I am puzzled by the behaviour below. Why does the first SELECT statement return 1 while the second statement returns 0? I expect them both to return 1 as the date is greater than or equal to the literal.
Why does collation affect date comparison? When comparing dates against literals, is it wrong to represent the date (or date time) as a string? If so how should I be doing date vs literal comparisons?
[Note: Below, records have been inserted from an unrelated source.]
(* ===== verification/TSetSpec.v ===== *)
(** * t_set.c: the commands refine operations on finite sets

    Intersection, union and difference are loops over sets that look elements up
    in other sets of the keyspace, or build a set of their own; each loop is
    proved with an invariant over the elements seen so far.  All the commands
    together then refine their specification on finite sets. *)

From stdpp Require Import strings.
From S2P Require Import Prelude Decimal Util Dict DictIter MapApi Intset SdsText Keyspace TSet TSetRep TSetCmd.

(** ** Loops with an invariant *)

Section loops.
Context (hash : list Z → Z) (Hhash : ∀ k, in_u 64 (hash k)) (cr : bool) (junk : Z) (Hjunk : byte_ok junk).
Context (addr : nat → Z) (max : Z) (Hmax : 0 ≤ max < MAX_INTSET).

Abbreviation set_ok := (TSetRep.set_ok hash max).
Abbreviation obj_ok := (obj_ok hash max).

(** The element [e] is the string [x]. *)
Definition elem_ok (e : setele) (x : bytes) : Prop :=
  element_sds junk e = Some x ∧ match e with ELl v => in_s 64 v ∧ x = decimal_z v | ESds s => s = x end.

Lemma run_body_inv {S} (body : setele → S → option S) (I : list bytes → S → Prop) es l2 :
  Forall2 elem_ok es l2 → ∀ l1 s, NoDup (l1 ++ l2) → I l1 s →
  (∀ l1' x e s, l1' ++ [x] `prefix_of` l1 ++ l2 → x ∉ l1' → elem_ok e x → I l1' s →
     ∃ s', body e s = Some s' ∧ I (l1' ++ [x]) s') →
  ∃ s', run_body body es s = Some s' ∧ I (l1 ++ l2) s'.
Proof.
  induction 1 as [|e x es l2 He Hes IH]; intros l1 s Hnd HI Hstep; cbn [run_body].
  { exists s. by rewrite app_nil_r. }
  assert (x ∉ l1) as Hx. { apply NoDup_app in Hnd as (_ & Hd & _). intros Hx. apply (Hd x Hx). by left. }
  rewrite (app_assoc l1 [x] l2 : l1 ++ x :: l2 = _) in *.
  destruct (Hstep l1 x e s) as (s' & -> & HI'); [by apply prefix_app_r|done|done|done|]. cbn [mbind option_bind].
  by apply IH.
Qed.

Lemma iterate_inv {S} (get : S → option sobj) o X body s (I : list bytes → S → Prop) :
  set_ok o X → get s = Some o → keeps get o body → I [] s →
  (∀ l x e s, x ∈ X → x ∉ l → (length l < base.size X)%nat → elem_ok e x → I l s →
     ∃ s', body e s = Some s' ∧ I (l ++ [x]) s') →
  ∃ l s', NoDup l ∧ list_to_set l = X ∧ set_iterate addr get body s = Some s' ∧ I l s'.
Proof.
  intros Ho Hg Hk HI Hstep. destruct (set_iterate_ok hash junk addr max get o X body s Ho Hg Hk) as (es & (l & Hnd & HX & Hall) & ->).
  destruct (run_body_inv body I es l Hall [] s Hnd HI) as (s' & Hrun & HI').
  - intros l1 x e s1 [l2 Hl] Hx He HI1. simpl in Hl. apply Hstep; try done.
    + rewrite <- HX, elem_of_list_to_set, Hl, !elem_of_app. left; right. by left.
    + rewrite <- HX, (size_list_to_set l Hnd), Hl, !length_app. simpl. lia.
  - by exists l, s'.
Qed.

(** ** Intersection *)

Definition set_at (D : db) (k : bytes) : gset bytes := match D !! k with Some (Some X) => X | _ => ∅ end.
Definition are_sets (D : db) (ks : list bytes) : Prop := ∀ k, k ∈ ks → ∃ X, D !! k = Some (Some X).

Lemma size_at_set D k : size_at D k = zsize (set_at D k).
Proof. unfold size_at, set_at. by destruct (D !! k) as [[X|]|]. Qed.

Lemma at_key K D k : keys_ok obj_ok K D → (∃ X, D !! k = Some (Some X)) →
  ∃ o, K !! k = Some o ∧ set_ok o (set_at D k) ∧ set_at D k ≠ ∅ ∧ D !! k = Some (Some (set_at D k)).
Proof.
  intros HK [X HD]. unfold set_at. rewrite HD. destruct (keys_cases obj_ok _ _ k HK) as [[_ E]|(o & a & E1 & E2 & Ho)]; [congruence|].
  rewrite HD in E2. injection E2 as <-. destruct Ho as [Ho Hne]. by exists o.
Qed.

(** The test of one element in one set. *)
Lemma elem_member o X e x : set_ok o X → elem_ok e x →
  ∃ o', match e, o with
        | ELl v, SIntset is_ => b ← intsetFind is_ v; Some (o, b)
        | ELl v, _ => elesds ← ll_bytes junk v; setTypeIsMember hash o elesds
        | ESds s, _ => setTypeIsMember hash o s
        end = Some (o', bool_decide (x ∈ X)) ∧ set_ok o' X.
Proof.
  intros Ho [He Hx]. pose proof (setTypeIsMember_ok hash Hhash max Hmax o X x Ho) as Hm. destruct e as [s|v]; [by subst s|].
  destruct Hx as [Hv ->]. simpl in He. destruct o as [is_|d|]; [|by rewrite He|done].
  pose proof Ho as (vs & Hr & _ & HX). rewrite (intset_find is_ vs v Hr Hv). cbn [mbind option_bind]. exists (SIntset is_). split; [|done].
  do 2 f_equal. apply bool_decide_ext. rewrite <- HX, (ints_member max Hmax vs _ v); [done|by eapply repr_in_s|by apply string2ll_spec].
Qed.

Definition in_sets (D : db) (x : bytes) (ks : list bytes) : bool := forallb (λ k, bool_decide (x ∈ set_at D k)) ks.

Lemma in_all_ok e x first D : elem_ok e x → x ∈ set_at D first → ∀ others s, keys_ok obj_ok (keys s) D → are_sets D others →
  ∃ K, in_all hash junk s e first others = Some (with_keys s K, in_sets D x others) ∧ keys_ok obj_ok K D.
Proof.
  intros He Hx. induction others as [|k others IH]; intros s HK Hsets; cbn [in_all in_sets forallb].
  { exists (keys s). split; [by destruct s|done]. }
  assert (are_sets D others) as Hsets' by (intros k' ?; apply Hsets; by right).
  destruct (decide (k = first)) as [->|Hne].
  { rewrite bool_decide_true by done. by apply IH. }
  destruct (at_key _ _ k HK) as (o & Ek & Ho & Hne' & HD); [apply Hsets; by left|]. rewrite Ek. cbn [mbind option_bind].
  destruct (elem_member o _ e x Ho He) as (o' & -> & Ho'). cbn [mbind option_bind].
  assert (keys_ok obj_ok (<[k := o']> (keys s)) D) as HK' by (by eapply keys_same).
  destruct (decide (x ∈ set_at D k)) as [Hin|Hni].
  - rewrite bool_decide_true by done. destruct (IH (set_key s k o') HK' Hsets') as (K & -> & HK2). by exists K.
  - rewrite bool_decide_false by done. by exists (<[k := o']> (keys s)).
Qed.

Lemma in_all_keeps e first others : ∀ s s' b, in_all hash junk s e first others = Some (s', b) → keys s' !! first = keys s !! first.
Proof.
  induction others as [|k others IH]; intros s s' b; cbn [in_all]; [by intros [= <- _]|].
  destruct (decide (k = first)) as [->|Hne]; [apply IH|]. intros (o & _ & H)%bind_Some. apply bind_Some in H as ([o' b'] & _ & H).
  destruct b'; [apply IH in H; rewrite H|injection H as <- _]; simpl; by rewrite lookup_insert_ne.
Qed.

(** The elements of [l] that are in all the others are kept: sent, or stored. *)
Definition kept (D : db) (others l : list bytes) : list bytes := filter (λ x, in_sets D x others = true) l.

Definition inter_inv (dstkey : option bytes) (D : db) (s : sserver) (others l : list bytes) (a : acc) : Prop :=
  ∃ K, a_s a = with_keys s K ∧ keys_ok obj_ok K D ∧
    match dstkey with
    | None => a_out a = RBulk <$> kept D others l ∧ a_card a = Z.of_nat (length (kept D others l))
    | Some _ => set_ok (a_dst a) (list_to_set (kept D others l))
    end.

Lemma kept_snoc D others l x : kept D others (l ++ [x]) = kept D others l ++ (if in_sets D x others then [x] else []).
Proof. unfold kept. rewrite filter_app. f_equal. rewrite filter_cons, filter_nil. by destruct (in_sets D x others). Qed.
mysql> CREATE DATABASE test;
Query OK, 1 row affected (0.00 sec)
mysql> USE test;
mysql> SET NAMES utf8 COLLATE utf8_general_ci;
Query OK, 0 rows affected (0.00 sec)
mysql> CREATE TABLE foo (
bar date NOT NULL
) ENGINE=InnoDB DEFAULT CHARSET=utf8 COLLATE=utf8_unicode_ci;
Query OK, 0 rows affected (0.15 sec)
mysql> INSERT INTO foo (bar) VALUES ('2013-01-01');
Query OK, 1 row affected (0.00 sec)
mysql> SELECT COUNT(*) FROM foo WHERE bar >= '2013-01-01 00:00:00';
+----------+
| COUNT(*) |
+----------+
| 1 |
+----------+
1 row in set (0.00 sec)
mysql> SET NAMES utf8 COLLATE utf8_unicode_ci;
Query OK, 0 rows affected (0.00 sec)
mysql> SELECT COUNT(*) FROM foo WHERE bar >= '2013-01-01 00:00:00';
+----------+
| COUNT(*) |
+----------+
| 0 |
+----------+
1 row in set (0.00 sec)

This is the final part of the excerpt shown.